Recalls / —
—#165991
Product
Brilliance iCT, 728306 Product Usage: Computed Tomography X-ray systems intended to produce cross-sectional images of the body by computer reconstruction of X-ray transmission data taken at different angles and planes. This device may include signal analysis and display equipment, patient and equipment supports, components and accessories
- FDA product code
- JAK — System, X-Ray, Tomography, Computed
- Device class
- Class 2
- Medical specialty
- Radiology
- 510(k) numbers
- K162838
- Affected lot / code info
- 85028 100094
Why it was recalled
Philips has identified that the compensator within the X-ray tube collimator may fail, resulting in ring or smudge artifacts on images. The firm has identified systems that may be at risk for this failure due to the collimator compensator being past its lifetime expected usage.

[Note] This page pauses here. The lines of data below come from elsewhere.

Lemma all_windows_touched (a : ndarray Q) s d :
  well_formed a = true -> (0 < s)%Z -> (0 < d)%Z ->
  Forall (fun n => (s <= Z.of_nat n)%Z) (shape a) ->
  Forall (fun x => 0 < x) (ravel a) ->
  Forall (fun r => fst r = 1%Z) (window_results a s d).
Proof.
  intros Hwf Hs Hd Hfit Hpos. apply Forall_forall. intros r Hr.
  unfold window_results in Hr. apply in_map_iff in Hr.
  destruct Hr as [i [<- Hi]].
  destruct (window_items (fun x => 0 < x) a s d i Hwf Hs Hd Hfit Hi Hpos)
    as [Hlen Hall].
  apply Worker_touched; [|exact Hall].
  intros E. rewrite E in Hlen. simpl in Hlen.
  pose proof (pow_pos_nat (Z.to_nat s) (ndim a)). lia.
Qed.

Lemma Zsum_all_ones (l : list (Z * Q)) :
  Forall (fun r => fst r = 1%Z) l -> Zsum (map fst l) = Z.of_nat (length l).
Proof.
  induction 1 as [|r l Hr _ IH]; [reflexivity|].
  cbn [map length]. unfold Zsum in *. cbn [fold_right]. rewrite IH, Hr. lia.
Qed.

Lemma touched_total_full (a : ndarray Q) s d :
  well_formed a = true -> (0 < s)%Z -> (0 < d)%Z ->
  Forall (fun n => (s <= Z.of_nat n)%Z) (shape a) ->
  Forall (fun x => 0 < x) (ravel a) ->
  Zsum (map fst (window_results a s d))
  = Zprod (map Z.of_nat (floor_counts (shape a) s d))
  /\ (0 < Zprod (map Z.of_nat (floor_counts (shape a) s d)))%Z.
Proof.
  intros Hwf Hs Hd Hfit Hpos.
  rewrite Zsum_all_ones by (apply all_windows_touched; assumption).
  rewrite window_results_length, Zprod_of_nat. split; [reflexivity|].
  pose proof (floor_counts_range _ _ _ Hs Hd Hfit) as HW.
  apply Zprod_between in HW. rewrite Zprod_of_nat in HW. lia.
Qed.

Lemma box_count_full (a : ndarray Q) s :
  well_formed a = true -> (0 < s)%Z ->
  Forall (fun n => (s <= Z.of_nat n)%Z) (shape a) ->
  Forall (fun x => 0 < x) (ravel a) ->
  box_count a s s = Zprod (map (fun n => ((Z.of_nat n - s) / s + 1)%Z) (shape a)).
Proof.
  intros Hwf Hs Hfit Hpos. unfold box_count.
  destruct (touched_total_full a s s Hwf Hs Hs Hfit Hpos) as [-> HW].
  rewrite Z.mul_comm. apply Z.div_mul. lia.
Qed.

Section Solid.

Context {np : Numpy}.

Lemma scan_outcome_raises_touched (self : FracND) a s d e :
  Zsum (map fst (window_results a s d)) <> 0%Z ->
  scan_outcome self a s d = Raise e ->
  histogram self = true /\ (bin_count self (normalised_masses a s d) < 1)%Z.
Proof.
  intros HT. unfold scan_outcome.
  destruct (Z.eqb_spec (Zsum (map fst (window_results a s d))) 0);
    [contradiction|].
  destruct (mass_distribution self _) eqn:E; [discriminate|].
  intros _. eapply mass_distribution_raises, E.
Qed.

Lemma Zprod_repeat (x : Z) (n : nat) : Zprod (repeat x n) = (x ^ Z.of_nat n)%Z.
Proof.
  induction n as [|n IH]; [reflexivity|].
  cbn [repeat]. unfold Zprod in *. cbn [fold_right]. rewrite IH.
  rewrite Nat2Z.inj_succ, Z.pow_succ_r by lia. reflexivity.
Qed.

(** Property X24.  With the worker pool, without subsampling and with the
    stride equal to the window size, a solid volume of side [2^k] along each
    of its [d] axes, all elements strictly positive, has box count 1 at
    scale [2^k] and [2^(k*d)] at scale 1.  A failure is possible only in
    histogram mode with a bin count below 1. *)
Theorem solid_box_counts (self : FracND) (a : ndarray Q) (k : nat)
    (g : rng_state) :
  multiprocess self = true ->
  subsample self = None -> well_formed a = true ->
  shape a = repeat (2 ^ k)%nat (ndim a) ->
  Forall (fun x => 0 < x) (ravel a) ->
  let top := (2 ^ Z.of_nat k)%Z in
  match fst (sliding_window_statistics self a top top g) with
  | Ok (N, _) => N = 1%Z
  | Raise _ =>
      histogram self = true
      /\ (bin_count self (normalised_masses a top top) < 1)%Z
  end
  /\ match fst (sliding_window_statistics self a 1 1 g) with
     | Ok (N, _) => N = (2 ^ (Z.of_nat k * Z.of_nat (ndim a)))%Z
     | Raise _ =>
         histogram self = true
         /\ (bin_count self (normalised_masses a 1 1) < 1)%Z
     end.
Proof.
  intros Hmp Hsub Hwf Hshape Hpos top.
  assert (Htop : (0 < top)%Z) by (apply Z.pow_pos_nonneg; lia).
  assert (Hside : Z.of_nat (2 ^ k) = top)
    by (unfold top; now rewrite Nat2Z.inj_pow).
  assert (Hfit : forall s, (0 < s <= top)%Z ->
            Forall (fun n => (s <= Z.of_nat n)%Z) (shape a)).
  { intros s Hs. rewrite Hshape. apply Forall_forall. intros n Hn.
    apply repeat_spec in Hn. subst n. lia. }
  split.
  - rewrite sliding_window_statistics_scan; auto; [|apply Hfit; lia].
    cbn [fst].
    destruct (scan_outcome self a top top) as [[N lac]|e] eqn:E.
    + apply scan_outcome_count in E. subst N.
      rewrite box_count_full; auto; [|apply Hfit; lia].
      rewrite Hshape, map_repeat, Hside, Z.sub_diag, Z.div_0_l by lia.
      rewrite Zprod_repeat. apply Z.pow_1_l. lia.
    + eapply scan_outcome_raises_touched; [|exact E].
      destruct (touched_total_full a top top) as [-> HW]; auto; [|lia].
      apply Hfit; lia.
  - assert (H1 : (0 < 1 <= top)%Z) by lia.
    rewrite sliding_window_statistics_scan; auto; [|lia|lia].
    cbn [fst].
    destruct (scan_outcome self a 1 1) as [[N lac]|e] eqn:E.
    + apply scan_outcome_count in E. subst N.
      rewrite box_count_full; auto; [|lia].
      rewrite Hshape, map_repeat, Hside, Z.div_1_r.
      rewrite Zprod_repeat. replace (top - 1 + 1)%Z with top by lia.
      unfold top. rewrite <- Z.pow_mul_r by lia. reflexivity.
    + eapply scan_outcome_raises_touched; [|exact E].
      destruct (touched_total_full a 1 1) as [-> HW]; auto; lia.
Qed.

End Solid.
Lemma sleeps_of_app t1 t2 : sleeps_of (t1 ++ t2) = sleeps_of t1 ++ sleeps_of t2.
Proof. unfold sleeps_of. apply flat_map_app. Qed.

Lemma stdout_of_app t1 t2 : stdout_of (t1 ++ t2) = stdout_of t1 ++ stdout_of t2.
Proof. unfold stdout_of. apply flat_map_app. Qed.

Lemma dials_of_app t1 t2 : dials_of (t1 ++ t2) = dials_of t1 ++ dials_of t2.
Proof. unfold dials_of. apply flat_map_app. Qed.

Lemma loop_trace_exchanges ma : forall tried len,
  exchanges_of (loop_trace ma len tried)
  = map (fun res => (ma, (res ++ ":53")%string)) tried.
Proof.
  induction tried as [|a [|b rest] IH]; intros len.
  - reflexivity.
  - reflexivity.
  - rewrite loop_trace_cons, exchanges_of_app, IH. reflexivity.
Qed.

Lemma loop_trace_sleeps ma : forall tried len,
  sleeps_of (loop_trace ma len tried)
  = map backoff (seq (S len) (List.length tried - 1)).
Proof.
  induction tried as [|a [|b rest] IH]; intros len.
  - reflexivity.
  - reflexivity.
  - rewrite loop_trace_cons, sleeps_of_app, IH.
    cbn [List.length]. rewrite !Nat.sub_succ, Nat.sub_0_r.
    reflexivity.
Qed.

Lemma loop_trace_no_dial ma : forall tried len,
  dials_of (loop_trace ma len tried) = [] /\
  stdout_of (loop_trace ma len tried) = [].
Proof.
  induction tried as [|a [|b rest] IH]; intros len; try (split; reflexivity).
  rewrite loop_trace_cons, dials_of_app, stdout_of_app.
  destruct (IH (S len)) as [-> ->]. split; reflexivity.
Qed.

Lemma backoff_linear k :
  (k <= 5)%nat -> backoff k = 100 * Z.of_nat k * Millisecond.
Proof.
  intros Hk. unfold backoff, wrap64, Millisecond.
  assert (0 <= Z.of_nat k <= 5) as Hz by lia.
  rewrite (Z.mod_small (100 * Z.of_nat k + 2 ^ 63)) by lia.
  replace (100 * Z.of_nat k + 2 ^ 63 - 2 ^ 63) with (100 * Z.of_nat k) by lia.
  rewrite Z.mod_small by lia. lia.
Qed.

Lemma rand_uniform i r :
  0 <= i < 8 -> 0 <= r < 2 ^ 63 ->
  (Z.rem r (Z.of_nat (List.length Resolvers)) = i
   <-> exists q, 0 <= q < 2 ^ 60 /\ r = 8 * q + i).
Proof.
  intros Hi Hr. change (Z.of_nat (List.length Resolvers)) with 8.
  rewrite Z.rem_mod_nonneg by lia.
  pose proof (Z.div_mod r 8 ltac:(lia)) as Hdm.
  pose proof (Z.mod_pos_bound r 8 ltac:(lia)) as Hm.
  split.
  - intros E. exists (r / 8). split; [|lia].
    split; [apply Z.div_pos; lia|].
    apply Z.div_lt_upper_bound; lia.
  - intros [q [Hq ->]].
    rewrite Z.add_comm, Z.mul_comm, Z.mod_add by lia.
    apply Z.mod_small. lia.
Qed.

Lemma Resolvers_NoDup : NoDup Resolvers.
Proof.
  unfold Resolvers.
  repeat (constructor; [simpl; intuition discriminate|]). constructor.
Qed.

Lemma picks_in_Resolvers env w l :
  Forall (fun s => In s Resolvers) (map (pick env w) l).
Proof.
  apply Forall_forall. intros s Hs. apply in_map_iff in Hs.
  destruct Hs as [i [<- _]]. apply pick_in_Resolvers.
Qed.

Root cause (FDA determination)
Device Design
Action the firm took
On June 29. 2018, the firm sent Customer Information Letters to affected customers. The letter informed customers that Philips has identified that the compensator within the X-ray tube collimator may fail, resulting in ring or smudge artifacts on images. Customers were advised to review the user documentation provided with your system related to Quality Assurance checks. If artifacts are detected during review of the images produced by these checks, and are not removed with the recommended steps identified within your user documentation, please contact your service representative before resuming clinical use.
Recalling firm
- Firm
- Philips Medical Systems (Cleveland) Inc
- Address
- 595 Miner Rd, Cleveland, Ohio 44143-2131
Distribution
- Distribution pattern
- Distributed only to China and UK.
Timeline
- Recall initiated
- 2018-07-03
- Terminated
- 2020-04-17
- Status
- —
Source: openFDA Device Recall endpoint. Recall record ID #165991. The FDA issues recall classifications as health-hazard assessments, not legal findings; for legal claims consult a licensed attorney.